Task goal:
Find the line that contains "match s.2 with" in the entries below. Write out that line and all that follow it, unchanged and alone.

----- Raw data

(* ===== verification/Coordinator.v ===== *)
(** The coordinator as a whole (pkg/coordinator/coordinator.go): its configuration,
    the event loop [Run] that ties the node monitor, the lease, failover and the
    jobs together, and admission.

    An iteration of the [select] of [Run] is an event. A job runs in a goroutine of
    its own, one at a time ([jobMu]); [JobRuns] is its run. *)
From S2P Require Import Prelude Strings State Buffer Publisher Node Cluster Backups.
#[local] Open Scope Z_scope.

(** The state store, the blob store and the rest of the outside side by side. *)
Section outside.
Context {V ST BT ET : Type} `{!Store V ST, !StoreLaws V ST, !Clock ET, !HTTP ET}.

#[export] Instance clock3 : Clock (ST * (BT * ET)) :=
  {| tick := λ '(s, (b, t)), let '(n, t') := tick t in (n, (s, (b, t'))) |}.
#[export] Instance http3 : HTTP (ST * (BT * ET)) :=
  {| http_Do m u a := on_snd (on_snd (http_Do m u a)) |}.

#[export] Existing Instance Beside.store.
#[export] Existing Instance Beside.laws.

#[export] Instance outside3 : Outside V (ST * (BT * ET)).
Proof using All.
  split.
  - intros [s [b t]] Hok. simpl. by destruct (tick t).
  - intros ??? [s [b t]] r s' Hok H. simpl in H.
    destruct (http_Do _ _ _ t) as [x t']. by injection H as <- <-.
Qed.
End outside.

(** ** Configuration *)

Definition second : Z := 1000000000.
Definition minute : Z := 60 * second.
Definition hour : Z := 60 * minute.

(** [def]: the default when the value is zero. *)
Definition def (d v : Z) : Z := if d =? 0 then v else d.

Fixpoint check_nodes (seen : list string) (ns : list NodeConfig) : option error :=
  match ns with
  | [] => None
  | n :: ns =>
      if bool_decide (nc_Name n = "") || bool_decide (URL n = "")
      then Some (errors_New "coordinator: every node needs a name and a URL")
      else if negb (ValidKey (nc_Name n))
      then Some (errors_New ("coordinator: node name " +:+ nc_Name n +:+ " is not usable as a key"))
      else if bool_decide (nc_Name n ∈ seen)
      then Some (errors_New ("coordinator: node " +:+ nc_Name n +:+ " is configured twice"))
      else check_nodes (nc_Name n :: seen) ns
  end.

(** [default_ID] is the host name and process ID. *)
Definition defaults (default_ID : string) (c : Config) : res Config :=
  if bool_decide (Nodes c = []) then Err (errors_New "coordinator: no nodes configured")
  else match check_nodes [] (Nodes c) with
  | Some e => Err e
  | None => Ok (MkConfig
      (if bool_decide (cfg_ID c = "") then default_ID else cfg_ID c) (Nodes c)
      (def (PollInterval c) (2 * second)) (def (PollTimeout c) (3 * second))
      (def (FailThreshold c) 3) (def (MaxLag c) 1000)
      (def (PromoteCooldown c) minute) (def (LeaseTTL c) (15 * second))
      (def (BackupInterval c) hour) (def (BackupRetry c) (5 * minute))
      (def (BackupRetention c) 3) (def (OrphanGrace c) (24 * hour))
      (def (DrainTimeout c) (10 * minute)) (def (VerifyInterval c) (24 * hour)))
  end.

(** One round of the loop of [New]. *)
Definition add_node (a : gmap string NodeConfig * list string * gmap string NodeStatus)
    (n : NodeConfig) :=
  let '(nodes, order, status) := a in
  (<[nc_Name n := n]> nodes, order ++ [nc_Name n],
   <[nc_Name n := MkNodeStatus (nc_Name n) (URL n) NodeUnknown 0 time_zero
                    zero_StreamStatus ""]> status).

(** [New]: a coordinator that is given a state store, and its first state. *)
Definition New {S} (default_ID : string) (cfg : Config) (s : S) : res (Coordinator * world S) :=
  match defaults default_ID cfg with
  | Err e => Err e
  | Ok cfg =>
      let '(nodes, order, status) := foldl add_node (∅, [], ∅) (Nodes cfg) in
      Ok (MkCoordinator cfg nodes order, MkWorld s status zero_Cluster false)
  end.

(** ** Admission *)

Record Admission := MkAdmission { Allowed : bool; Reasons : list string }.

(** [health] is [c.pub.Health()], when there is a publisher. *)
Definition Admit {S} (health : option PublisherHealth) (c : Coordinator) : M (world S) Admission :=
  let reasons := match health with
    | None => []
    | Some h =>
        if negb (Connected h) then ["the replication stream is not connected"]
        else if Failing h then ["publishing to the replication stream fails"]
        else if Congested h then ["the local log buffer is filling up"]
        else []
    end in
  ss ← NodeStatuses c;
  let usable := existsb (λ s, bool_decide
    (ns_State s ∈ [NodeUp; NodeLagging; NodeDegraded; NodeSuspect])) ss in
  let reasons := if usable then reasons
                 else reasons ++ ["no ZincSearch node is available"] in
  mret (MkAdmission (bool_decide (length reasons = 0%nat)) reasons).
(** ** Leadership: [tryLease] *)

Section lease.
Context {V S : Type} `{!Store V S, !JSON V Lease.leaseRecord, !Clock S}.
#[local] Abbreviation W := (world S).

Definition lease (c : Coordinator) : Lease.t :=
  Lease.NewLease "leader" (cfg_ID (cfg c)) (LeaseTTL (cfg c)).

Definition IsLeader : M W bool := gets leader.
Definition set_leader (b : bool) : M W () := modify (λ w,
  MkWorld (outer w) (status w) (cluster w) b).

Definition tryLease (c : Coordinator) : M W () :=
  r ← try (out (Lease.Acquire (lease c)));
  set_leader (match r with Ok ok => ok | Err _ => false end).
End lease.

Section coordinator.
Context {V ST BT ET : Type} `{!Store V ST, !JSON V Cluster, !JSON V Promotion,
  !JSON V Schedule, !JSON V BackupRecord, !JSON V Lease.leaseRecord, !BlobStore BT,
  !Clock ET, !HTTP ET, !Jobs ET}.
Context (decode_healthz : string → option (option StreamStatus))
  (decode_backup : string → option BackupInfo) (PathEscape : string → string)
  (timeout_query : Z → string) (sha256_hex : string → string)
  (has_blobs has_verifier : bool).
#[local] Abbreviation S := (ST * (BT * ET))%type.
#[local] Abbreviation W := (world S).

(** *** Run *)

Inductive job := JobBackup | JobVerify.
Inductive event := LeaseTick | PollTick (finish : list string) | JobRuns.
#[local] Abbreviation R := (W * option job)%type.

(** [runJob]: nothing happens while another job runs. *)
Definition runJob (j : job) : M R () := modify (λ s,
  match s.2 with Some _ => s | None => (s.1, Some j) end).

Definition run_job (c : Coordinator) (j : job) : M W () :=
  match j with
  | JobBackup => ignore (BackupOnce decode_backup PathEscape timeout_query sha256_hex has_blobs c)
  | JobVerify => ignore (VerifyOnce sha256_hex has_blobs has_verifier)
  end.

----------

Result below:
  match s.2 with Some _ => s | None => (s.1, Some j) end).

Definition run_job (c : Coordinator) (j : job) : M W () :=
  match j with
  | JobBackup => ignore (BackupOnce decode_backup PathEscape timeout_query sha256_hex has_blobs c)
  | JobVerify => ignore (VerifyOnce sha256_hex has_blobs has_verifier)
  end.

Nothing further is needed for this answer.